- What you are asked to do: Only the lines of the data below from the one with "intros [n Hn]." through the one with "[by apply succeeded_ok|done|done|]." are wanted. Repeat them exactly.
:: Source data
Lemma failed_ok l : lane_ok l -> lane_ok (failed l).2.
Proof.
  intros [Hs Hm Hf Hc Hceil]. pose proof (half_spec (size l) ltac:(lia)) as [Hh Hlt].
  unfold failed, settle_batch_size, u16_saturating_add, U16_MAX in *. simpl.
  split; simpl; unfold CEILING_PROBE_RUN, U16_MAX; try lia.
  intros c. destruct (_ <? size l) eqn:E; bool_prop.
  - intros [= <-]. destruct (ceiling l) as [c'|]; [destruct (Hceil c' eq_refl)|]; lia.
  - intros Heq. destruct (Hceil c Heq). lia.
Qed.

Lemma failed_backoff l : lane_ok l -> 2 <= (failed l).1 <= 64.
Proof.
  intros [Hs Hm Hf Hc Hceil]. unfold failed, i64_saturating_pow2, clamp, u16_saturating_add, I64_MAX, U16_MAX in *.
  simpl. set (n := Z.max 1 _). assert (1 <= n <= 6) as Hn by lia. clearbody n.
  assert (n = 1 \/ n = 2 \/ n = 3 \/ n = 4 \/ n = 5 \/ n = 6) as H by lia.
  destruct H as [->|[->|[->|[->|[->| ->]]]]]; vm_compute; split; discriminate.
Qed.

(** A history of passes. *)
Definition lane_event (l : BatchLane) (ok : bool) : BatchLane :=
  if ok then succeeded l else (failed l).2.

Lemma lane_events_ok l evs : lane_ok l -> lane_ok (foldl lane_event l evs).
Proof.
  revert l; induction evs as [|[] evs IH]; intros l Hl; simpl; [done|..]; apply IH;
    [by apply succeeded_ok|by apply failed_ok].
Qed.

Lemma lane_event_max l b : max (lane_event l b) = max l.
Proof. destruct b; [|done]. simpl. unfold succeeded. by destr_match. Qed.

(** How far a lane is from its full size. *)
Definition distance (l : BatchLane) : Z :=
  match ceiling l with
  | Some c => (max l - c + 1) * CEILING_PROBE_RUN + (CEILING_PROBE_RUN - clean l) + max l
  | None => max l - size l
  end.

Lemma succeeded_progress l :
  lane_ok l -> 0 < distance l ->
  0 <= distance (succeeded l) < distance l.
Proof.
  intros Hok Hd. pose proof (succeeded_ok l Hok) as Hok'.
  destruct Hok as [Hs Hm Hf Hc Hceil], Hok' as [Hs' Hm' _ Hc' Hceil'].
  revert Hs' Hm' Hc' Hceil'.
  unfold distance, succeeded, settle_batch_size, u16_saturating_add, CEILING_PROBE_RUN, U16_MAX in *.
  destruct (ceiling l) as [c|]; [destruct (Hceil c eq_refl)|];
    (destruct (20 <=? Z.min 65535 (clean l + 1)) eqn:E; bool_prop; simpl;
     [try (destruct (c <? max l) eqn:Ec; bool_prop; simpl)|]); intros Hs' Hm' Hc' Hceil'; lia.
Qed.

Lemma distance_0 l : lane_ok l -> distance l = 0 -> size l = max l /\ ceiling l = None.
Proof.
  intros [Hs Hm Hf Hc Hceil]. unfold distance, CEILING_PROBE_RUN in *.
  destruct (ceiling l) as [c|]; [destruct (Hceil c eq_refl); lia|]. intros; split; [lia|done].
Qed.

Lemma distance_nonneg l : lane_ok l -> 0 <= distance l.
Proof.
  intros [Hs Hm Hf Hc Hceil]. unfold distance, CEILING_PROBE_RUN in *.
  destruct (ceiling l) as [c|]; [destruct (Hceil c eq_refl)|]; lia.
Qed.

(** ** Properties *)

(** The adaptive batch size stays in bounds under any history of batch
    successes and failures: between 1 and the configured maximum, strictly below
    the smallest size known to fail, with every shared backoff between 2 and 64
    seconds and no counter leaving [u16]. *)
Theorem batch_lane_invariant m evs :
  0 <= m <= U16_MAX ->
  let l := foldl lane_event (BatchLane_new m) evs in
  lane_ok l /\ 2 <= (failed l).1 <= 64.
Proof.
  intros Hm l. assert (lane_ok l) by (by apply lane_events_ok, new_ok).
  split; [done|by apply failed_backoff].
Qed.

(** A lane recovers: whatever history it has been through, a long enough run
    of successes brings it back to its full size with no ceiling left. *)
Theorem batch_lane_recovers m evs :
  0 <= m <= U16_MAX ->
  exists n, let l := foldl lane_event (BatchLane_new m) (evs ++ replicate n true) in
    size l = Z.max m 1 /\ ceiling l = None.
Proof.
  intros Hm. assert (lane_ok (foldl lane_event (BatchLane_new m) evs)) as Hok
    by (by apply lane_events_ok, new_ok).
  assert (max (foldl lane_event (BatchLane_new m) evs) = Z.max m 1) as Hmax.
  { clear Hok. change (Z.max m 1) with (max (BatchLane_new m)). generalize (BatchLane_new m).
    induction evs as [|b evs IH]; intros l; simpl; [done|]. by rewrite IH, lane_event_max. }
  cut (exists n, let l := foldl lane_event (foldl lane_event (BatchLane_new m) evs) (replicate n true) in
         size l = Z.max m 1 /\ ceiling l = None).
  { intros [n Hn]. exists n. by rewrite foldl_app. }
  revert Hok Hmax.
  generalize (foldl lane_event (BatchLane_new m) evs). intros l Hok Hmax. rewrite <-Hmax.
  clear Hm Hmax. pose proof (distance_nonneg l Hok) as Hd.
  remember (Z.to_nat (distance l)) as d eqn:Ed. revert l Hok Hd Ed.
  induction d as [d IH] using lt_wf_ind; intros l Hok Hd Ed.
  destruct (Z.eq_dec (distance l) 0) as [H0|Hne].
  { exists 0%nat. simpl. by apply distance_0. }
  destruct (succeeded_progress l Hok ltac:(lia)) as [Hp1 Hp2].
  destruct (IH (Z.to_nat (distance (succeeded l))) ltac:(lia) (succeeded l)) as [n Hn];
    [by apply succeeded_ok|done|done|].
  exists (S n). simpl. rewrite <-(lane_event_max l true). exact Hn.
Qed.

(** A refusal that belongs to the signer never kills a row: whatever the
    attempt budget, a contention or stale-nonce refusal, a finalization timeout or
    an unfunded signer neither fails nor retries the row (both of which spend
    attempts), unless the chain already shows the row as landed. *)
Theorem signer_refusals_spend_nothing reason owner cand done_ max_ :
  is_signer_contention reason = true \/ contains UNFUNDED_SIGNER reason = true ->
  let a := classify_submit_failure reason owner cand done_ max_ in
  a = AAssign \/ a = APark \/ a = ADefer.
Proof.
  unfold classify_submit_failure. intros H.
  destruct (_ || contains ALREADY_REGISTERED reason); [by left|].
  destruct (contains UNFUNDED_SIGNER reason); [by right; left|].
  destruct H as [->|?]; [by right; right|done].
Qed.

(** A lost lease is never mistaken for a chain verdict: the rendering of
    every [LeaseLost] error classifies as an ordinary retry (or as exhausted
    attempts), never as a landing, a park or a deferral. *)
Theorem lease_lost_is_not_a_refusal op cand done_ max_ :
  classify_submit_failure (WriterError_fmt (LeaseLost op)) None cand done_ max_ =
  if max_ <=? done_ then AFail else ARetry.
Proof. destruct op; vm_compute; by destruct (max_ <=? done_). Qed.

(** *** Witnesses *)

Lemma batch_lane_invariant_witness :
  lane_ok (foldl lane_event (BatchLane_new 25) [false; false; true]).
Proof. refine (proj1 (batch_lane_invariant 25 [false; false; true] _)). vm_compute. split; discriminate. Defined.

Lemma batch_lane_recovers_witness :
  exists n, let l := foldl lane_event (BatchLane_new 25) ([false; false; true] ++ replicate n true) in
    size l = 25 /\ ceiling l = None.
Proof. apply (batch_lane_recovers 25 [false; false; true]). vm_compute. split; discriminate. Defined.

Lemma signer_refusals_spend_nothing_witness :
  classify_submit_failure "Priority is too low: (278 vs 278)" None [7] 9 8 <> AFail.
Proof.
  destruct (signer_refusals_spend_nothing "Priority is too low: (278 vs 278)" None [7] 9 8
    (or_introl eq_refl)) as [H|[H|H]]; rewrite H; discriminate.
Defined.

End WriterLane.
::::
- Output below:
  { intros [n Hn]. exists n. by rewrite foldl_app. }
  revert Hok Hmax.
  generalize (foldl lane_event (BatchLane_new m) evs). intros l Hok Hmax. rewrite <-Hmax.
  clear Hm Hmax. pose proof (distance_nonneg l Hok) as Hd.
  remember (Z.to_nat (distance l)) as d eqn:Ed. revert l Hok Hd Ed.
  induction d as [d IH] using lt_wf_ind; intros l Hok Hd Ed.
  destruct (Z.eq_dec (distance l) 0) as [H0|Hne].
  { exists 0%nat. simpl. by apply distance_0. }
  destruct (succeeded_progress l Hok ltac:(lia)) as [Hp1 Hp2].
  destruct (IH (Z.to_nat (distance (succeeded l))) ltac:(lia) (succeeded l)) as [n Hn];
    [by apply succeeded_ok|done|done|].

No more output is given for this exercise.